-- What the task requires --
In the entries that follow, find the line containing "(** There are no more matches than rules. *)"; from there, copy every line exactly through the line containing "Definition rule_labels (name".
::::::
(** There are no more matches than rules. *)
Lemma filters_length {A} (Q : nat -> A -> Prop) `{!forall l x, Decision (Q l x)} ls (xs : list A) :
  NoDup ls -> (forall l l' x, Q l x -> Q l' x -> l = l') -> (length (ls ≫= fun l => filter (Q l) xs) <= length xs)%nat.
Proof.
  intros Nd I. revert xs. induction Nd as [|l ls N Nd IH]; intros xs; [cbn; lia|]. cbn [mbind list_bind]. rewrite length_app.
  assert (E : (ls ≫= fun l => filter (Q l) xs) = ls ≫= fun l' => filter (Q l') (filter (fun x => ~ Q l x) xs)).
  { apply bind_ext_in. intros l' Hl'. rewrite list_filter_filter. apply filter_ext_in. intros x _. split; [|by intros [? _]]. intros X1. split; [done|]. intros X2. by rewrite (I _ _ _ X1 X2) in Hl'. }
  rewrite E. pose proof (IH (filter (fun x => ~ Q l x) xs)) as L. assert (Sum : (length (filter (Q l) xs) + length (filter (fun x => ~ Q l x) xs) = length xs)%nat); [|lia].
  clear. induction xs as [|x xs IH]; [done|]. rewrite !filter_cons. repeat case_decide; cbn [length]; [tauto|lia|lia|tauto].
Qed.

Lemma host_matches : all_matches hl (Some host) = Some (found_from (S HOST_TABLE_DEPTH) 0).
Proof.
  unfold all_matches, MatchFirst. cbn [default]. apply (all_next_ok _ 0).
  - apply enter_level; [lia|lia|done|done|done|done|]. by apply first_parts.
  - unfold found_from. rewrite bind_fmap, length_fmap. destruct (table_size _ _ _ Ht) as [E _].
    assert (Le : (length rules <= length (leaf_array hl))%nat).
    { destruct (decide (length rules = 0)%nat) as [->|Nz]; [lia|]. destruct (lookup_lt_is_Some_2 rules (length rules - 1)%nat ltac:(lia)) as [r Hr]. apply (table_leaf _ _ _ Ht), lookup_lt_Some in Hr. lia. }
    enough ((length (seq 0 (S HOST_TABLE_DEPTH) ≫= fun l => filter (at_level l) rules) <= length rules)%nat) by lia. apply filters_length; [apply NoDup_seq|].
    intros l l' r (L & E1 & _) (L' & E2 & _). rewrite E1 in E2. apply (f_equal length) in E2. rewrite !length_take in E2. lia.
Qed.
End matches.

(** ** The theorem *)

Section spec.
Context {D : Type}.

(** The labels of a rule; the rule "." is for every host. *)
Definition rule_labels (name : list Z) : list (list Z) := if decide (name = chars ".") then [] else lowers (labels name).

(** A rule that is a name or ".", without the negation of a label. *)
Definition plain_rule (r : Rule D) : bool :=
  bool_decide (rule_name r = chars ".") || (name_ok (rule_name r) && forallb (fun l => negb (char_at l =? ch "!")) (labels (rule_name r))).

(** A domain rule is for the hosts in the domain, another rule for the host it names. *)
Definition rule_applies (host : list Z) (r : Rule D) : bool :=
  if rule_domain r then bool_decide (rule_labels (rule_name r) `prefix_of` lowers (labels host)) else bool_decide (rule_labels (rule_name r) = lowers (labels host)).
::::::
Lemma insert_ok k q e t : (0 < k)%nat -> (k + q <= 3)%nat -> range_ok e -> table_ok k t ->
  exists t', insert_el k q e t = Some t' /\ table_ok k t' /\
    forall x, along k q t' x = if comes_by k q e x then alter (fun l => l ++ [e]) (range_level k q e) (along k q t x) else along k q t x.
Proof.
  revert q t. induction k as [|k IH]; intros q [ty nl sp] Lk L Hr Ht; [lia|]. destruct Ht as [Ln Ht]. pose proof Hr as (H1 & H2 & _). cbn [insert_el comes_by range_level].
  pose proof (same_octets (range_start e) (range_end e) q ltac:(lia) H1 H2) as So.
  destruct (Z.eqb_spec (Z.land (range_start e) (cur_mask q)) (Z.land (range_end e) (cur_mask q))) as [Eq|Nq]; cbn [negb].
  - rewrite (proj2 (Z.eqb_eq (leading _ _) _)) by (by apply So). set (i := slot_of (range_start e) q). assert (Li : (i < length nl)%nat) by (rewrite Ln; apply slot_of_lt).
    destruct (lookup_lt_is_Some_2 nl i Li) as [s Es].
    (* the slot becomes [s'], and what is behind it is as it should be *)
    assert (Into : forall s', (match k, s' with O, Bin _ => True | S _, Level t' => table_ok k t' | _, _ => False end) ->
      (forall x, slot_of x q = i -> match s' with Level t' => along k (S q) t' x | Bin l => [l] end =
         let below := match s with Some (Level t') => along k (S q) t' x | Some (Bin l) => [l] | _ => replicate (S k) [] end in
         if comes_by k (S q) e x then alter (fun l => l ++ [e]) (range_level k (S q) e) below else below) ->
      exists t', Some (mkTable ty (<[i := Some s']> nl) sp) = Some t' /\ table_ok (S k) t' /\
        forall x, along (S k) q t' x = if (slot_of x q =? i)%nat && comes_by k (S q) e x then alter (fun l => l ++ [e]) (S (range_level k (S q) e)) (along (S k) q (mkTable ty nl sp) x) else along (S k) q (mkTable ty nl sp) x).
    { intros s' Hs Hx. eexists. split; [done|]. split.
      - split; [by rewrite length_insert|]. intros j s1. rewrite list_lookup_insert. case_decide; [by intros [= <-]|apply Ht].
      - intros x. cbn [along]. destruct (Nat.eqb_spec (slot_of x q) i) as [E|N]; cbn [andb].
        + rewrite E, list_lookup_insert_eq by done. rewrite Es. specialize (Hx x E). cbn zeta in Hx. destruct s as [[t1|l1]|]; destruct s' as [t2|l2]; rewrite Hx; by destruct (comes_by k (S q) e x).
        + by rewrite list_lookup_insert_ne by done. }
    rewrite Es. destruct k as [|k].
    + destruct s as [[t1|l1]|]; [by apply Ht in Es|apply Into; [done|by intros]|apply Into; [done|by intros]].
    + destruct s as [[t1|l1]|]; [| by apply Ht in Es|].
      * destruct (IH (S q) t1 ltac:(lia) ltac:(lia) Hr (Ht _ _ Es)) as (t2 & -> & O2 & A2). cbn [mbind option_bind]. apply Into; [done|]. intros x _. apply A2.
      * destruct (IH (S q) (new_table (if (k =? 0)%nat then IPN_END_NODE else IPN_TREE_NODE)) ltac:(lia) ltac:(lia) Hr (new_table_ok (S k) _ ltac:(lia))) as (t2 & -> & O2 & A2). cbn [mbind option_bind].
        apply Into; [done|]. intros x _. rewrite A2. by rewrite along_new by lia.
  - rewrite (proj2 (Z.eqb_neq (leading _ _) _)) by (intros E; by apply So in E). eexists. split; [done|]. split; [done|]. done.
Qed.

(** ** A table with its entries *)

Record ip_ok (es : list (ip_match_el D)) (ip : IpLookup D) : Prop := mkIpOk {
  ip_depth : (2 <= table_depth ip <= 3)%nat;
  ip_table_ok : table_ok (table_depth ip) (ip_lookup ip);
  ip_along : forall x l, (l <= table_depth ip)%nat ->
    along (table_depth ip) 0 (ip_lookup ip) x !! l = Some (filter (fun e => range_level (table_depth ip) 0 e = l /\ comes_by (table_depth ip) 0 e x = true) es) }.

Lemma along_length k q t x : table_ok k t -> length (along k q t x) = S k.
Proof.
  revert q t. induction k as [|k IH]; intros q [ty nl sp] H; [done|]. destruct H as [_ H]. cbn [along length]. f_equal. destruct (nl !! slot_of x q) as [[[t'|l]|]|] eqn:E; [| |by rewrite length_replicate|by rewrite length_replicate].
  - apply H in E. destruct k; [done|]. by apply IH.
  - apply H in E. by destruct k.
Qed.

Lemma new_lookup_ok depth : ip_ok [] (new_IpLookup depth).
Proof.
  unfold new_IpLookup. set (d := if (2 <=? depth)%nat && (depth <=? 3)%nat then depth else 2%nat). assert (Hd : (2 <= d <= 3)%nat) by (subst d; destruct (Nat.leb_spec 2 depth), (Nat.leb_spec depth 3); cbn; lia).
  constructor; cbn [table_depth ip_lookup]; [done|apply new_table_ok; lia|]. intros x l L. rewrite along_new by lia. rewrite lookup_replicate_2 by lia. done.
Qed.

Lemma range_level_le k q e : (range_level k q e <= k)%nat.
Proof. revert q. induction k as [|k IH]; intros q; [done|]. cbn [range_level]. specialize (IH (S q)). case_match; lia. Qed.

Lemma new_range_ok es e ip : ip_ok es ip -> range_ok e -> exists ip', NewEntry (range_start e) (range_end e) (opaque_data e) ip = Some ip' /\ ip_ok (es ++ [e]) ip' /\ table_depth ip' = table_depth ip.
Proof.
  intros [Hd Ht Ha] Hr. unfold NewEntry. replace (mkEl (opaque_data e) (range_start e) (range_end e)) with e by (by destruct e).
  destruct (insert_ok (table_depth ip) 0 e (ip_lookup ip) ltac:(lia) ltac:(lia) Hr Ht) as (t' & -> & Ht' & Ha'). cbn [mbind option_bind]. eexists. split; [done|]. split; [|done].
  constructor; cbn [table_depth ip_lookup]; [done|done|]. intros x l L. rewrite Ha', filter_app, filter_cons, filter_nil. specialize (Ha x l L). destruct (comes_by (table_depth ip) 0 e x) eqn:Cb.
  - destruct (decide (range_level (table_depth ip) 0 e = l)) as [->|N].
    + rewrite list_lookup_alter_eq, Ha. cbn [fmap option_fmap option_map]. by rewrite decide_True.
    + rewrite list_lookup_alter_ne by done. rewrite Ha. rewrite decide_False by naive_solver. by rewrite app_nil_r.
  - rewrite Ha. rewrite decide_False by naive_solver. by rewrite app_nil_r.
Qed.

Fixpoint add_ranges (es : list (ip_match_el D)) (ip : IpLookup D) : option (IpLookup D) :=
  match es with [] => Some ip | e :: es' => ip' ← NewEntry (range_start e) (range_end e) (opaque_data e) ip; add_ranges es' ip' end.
::::::
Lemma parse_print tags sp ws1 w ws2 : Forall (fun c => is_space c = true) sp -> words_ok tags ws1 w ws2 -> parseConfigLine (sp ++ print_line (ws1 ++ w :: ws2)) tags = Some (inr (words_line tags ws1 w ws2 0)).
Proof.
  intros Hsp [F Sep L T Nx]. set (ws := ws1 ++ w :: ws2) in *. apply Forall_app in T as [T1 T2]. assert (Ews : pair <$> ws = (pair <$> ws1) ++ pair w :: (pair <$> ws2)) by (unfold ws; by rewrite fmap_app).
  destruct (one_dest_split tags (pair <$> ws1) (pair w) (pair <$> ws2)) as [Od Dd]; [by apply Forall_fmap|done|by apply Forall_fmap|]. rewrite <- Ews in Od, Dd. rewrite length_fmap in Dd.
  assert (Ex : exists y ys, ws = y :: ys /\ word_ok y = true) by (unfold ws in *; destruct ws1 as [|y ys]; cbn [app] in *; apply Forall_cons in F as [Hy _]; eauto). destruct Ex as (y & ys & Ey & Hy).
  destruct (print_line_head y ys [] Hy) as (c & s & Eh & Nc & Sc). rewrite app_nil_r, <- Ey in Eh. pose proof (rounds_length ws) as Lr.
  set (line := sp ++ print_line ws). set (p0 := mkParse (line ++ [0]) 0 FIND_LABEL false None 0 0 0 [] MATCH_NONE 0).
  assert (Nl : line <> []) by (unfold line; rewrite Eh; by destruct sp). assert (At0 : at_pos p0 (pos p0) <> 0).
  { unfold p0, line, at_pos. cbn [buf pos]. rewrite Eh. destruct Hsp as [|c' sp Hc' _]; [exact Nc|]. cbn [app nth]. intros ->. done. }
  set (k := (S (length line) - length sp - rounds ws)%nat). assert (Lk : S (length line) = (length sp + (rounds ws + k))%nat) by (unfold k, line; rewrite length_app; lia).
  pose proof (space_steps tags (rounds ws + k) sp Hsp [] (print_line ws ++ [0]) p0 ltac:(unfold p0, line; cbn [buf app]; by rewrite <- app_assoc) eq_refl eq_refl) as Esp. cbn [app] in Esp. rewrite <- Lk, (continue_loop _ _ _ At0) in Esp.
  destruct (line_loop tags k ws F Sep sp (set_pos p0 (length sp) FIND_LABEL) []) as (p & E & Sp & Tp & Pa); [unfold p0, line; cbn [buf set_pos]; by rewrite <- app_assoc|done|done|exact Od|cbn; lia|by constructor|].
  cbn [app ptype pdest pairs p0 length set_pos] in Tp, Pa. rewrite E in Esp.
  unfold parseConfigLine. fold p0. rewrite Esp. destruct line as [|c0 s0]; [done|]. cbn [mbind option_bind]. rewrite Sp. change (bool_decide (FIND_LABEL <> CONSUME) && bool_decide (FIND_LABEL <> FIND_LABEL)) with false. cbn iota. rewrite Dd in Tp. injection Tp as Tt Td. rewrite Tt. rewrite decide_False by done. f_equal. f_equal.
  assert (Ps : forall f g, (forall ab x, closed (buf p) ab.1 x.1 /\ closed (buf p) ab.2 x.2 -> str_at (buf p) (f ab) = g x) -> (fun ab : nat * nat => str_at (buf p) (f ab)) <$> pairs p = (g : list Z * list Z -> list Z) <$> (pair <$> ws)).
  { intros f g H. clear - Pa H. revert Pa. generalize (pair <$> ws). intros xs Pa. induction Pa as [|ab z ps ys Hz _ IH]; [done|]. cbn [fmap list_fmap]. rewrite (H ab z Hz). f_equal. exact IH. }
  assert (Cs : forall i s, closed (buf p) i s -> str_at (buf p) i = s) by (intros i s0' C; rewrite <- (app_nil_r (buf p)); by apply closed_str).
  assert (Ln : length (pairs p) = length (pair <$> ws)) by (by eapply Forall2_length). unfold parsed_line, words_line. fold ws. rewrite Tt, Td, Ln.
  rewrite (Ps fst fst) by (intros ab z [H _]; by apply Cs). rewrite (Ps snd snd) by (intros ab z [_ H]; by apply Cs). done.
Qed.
::::::
-- Completed exercise --
(** There are no more matches than rules. *)
Lemma filters_length {A} (Q : nat -> A -> Prop) `{!forall l x, Decision (Q l x)} ls (xs : list A) :
  NoDup ls -> (forall l l' x, Q l x -> Q l' x -> l = l') -> (length (ls ≫= fun l => filter (Q l) xs) <= length xs)%nat.
Proof.
  intros Nd I. revert xs. induction Nd as [|l ls N Nd IH]; intros xs; [cbn; lia|]. cbn [mbind list_bind]. rewrite length_app.
  assert (E : (ls ≫= fun l => filter (Q l) xs) = ls ≫= fun l' => filter (Q l') (filter (fun x => ~ Q l x) xs)).
  { apply bind_ext_in. intros l' Hl'. rewrite list_filter_filter. apply filter_ext_in. intros x _. split; [|by intros [? _]]. intros X1. split; [done|]. intros X2. by rewrite (I _ _ _ X1 X2) in Hl'. }
  rewrite E. pose proof (IH (filter (fun x => ~ Q l x) xs)) as L. assert (Sum : (length (filter (Q l) xs) + length (filter (fun x => ~ Q l x) xs) = length xs)%nat); [|lia].
  clear. induction xs as [|x xs IH]; [done|]. rewrite !filter_cons. repeat case_decide; cbn [length]; [tauto|lia|lia|tauto].
Qed.

Lemma host_matches : all_matches hl (Some host) = Some (found_from (S HOST_TABLE_DEPTH) 0).
Proof.
  unfold all_matches, MatchFirst. cbn [default]. apply (all_next_ok _ 0).
  - apply enter_level; [lia|lia|done|done|done|done|]. by apply first_parts.
  - unfold found_from. rewrite bind_fmap, length_fmap. destruct (table_size _ _ _ Ht) as [E _].
    assert (Le : (length rules <= length (leaf_array hl))%nat).
    { destruct (decide (length rules = 0)%nat) as [->|Nz]; [lia|]. destruct (lookup_lt_is_Some_2 rules (length rules - 1)%nat ltac:(lia)) as [r Hr]. apply (table_leaf _ _ _ Ht), lookup_lt_Some in Hr. lia. }
    enough ((length (seq 0 (S HOST_TABLE_DEPTH) ≫= fun l => filter (at_level l) rules) <= length rules)%nat) by lia. apply filters_length; [apply NoDup_seq|].
    intros l l' r (L & E1 & _) (L' & E2 & _). rewrite E1 in E2. apply (f_equal length) in E2. rewrite !length_take in E2. lia.
Qed.
End matches.

(** ** The theorem *)

Section spec.
Context {D : Type}.

(** The labels of a rule; the rule "." is for every host. *)
Definition rule_labels (name : list Z) : list (list Z) := if decide (name = chars ".") then [] else lowers (labels name).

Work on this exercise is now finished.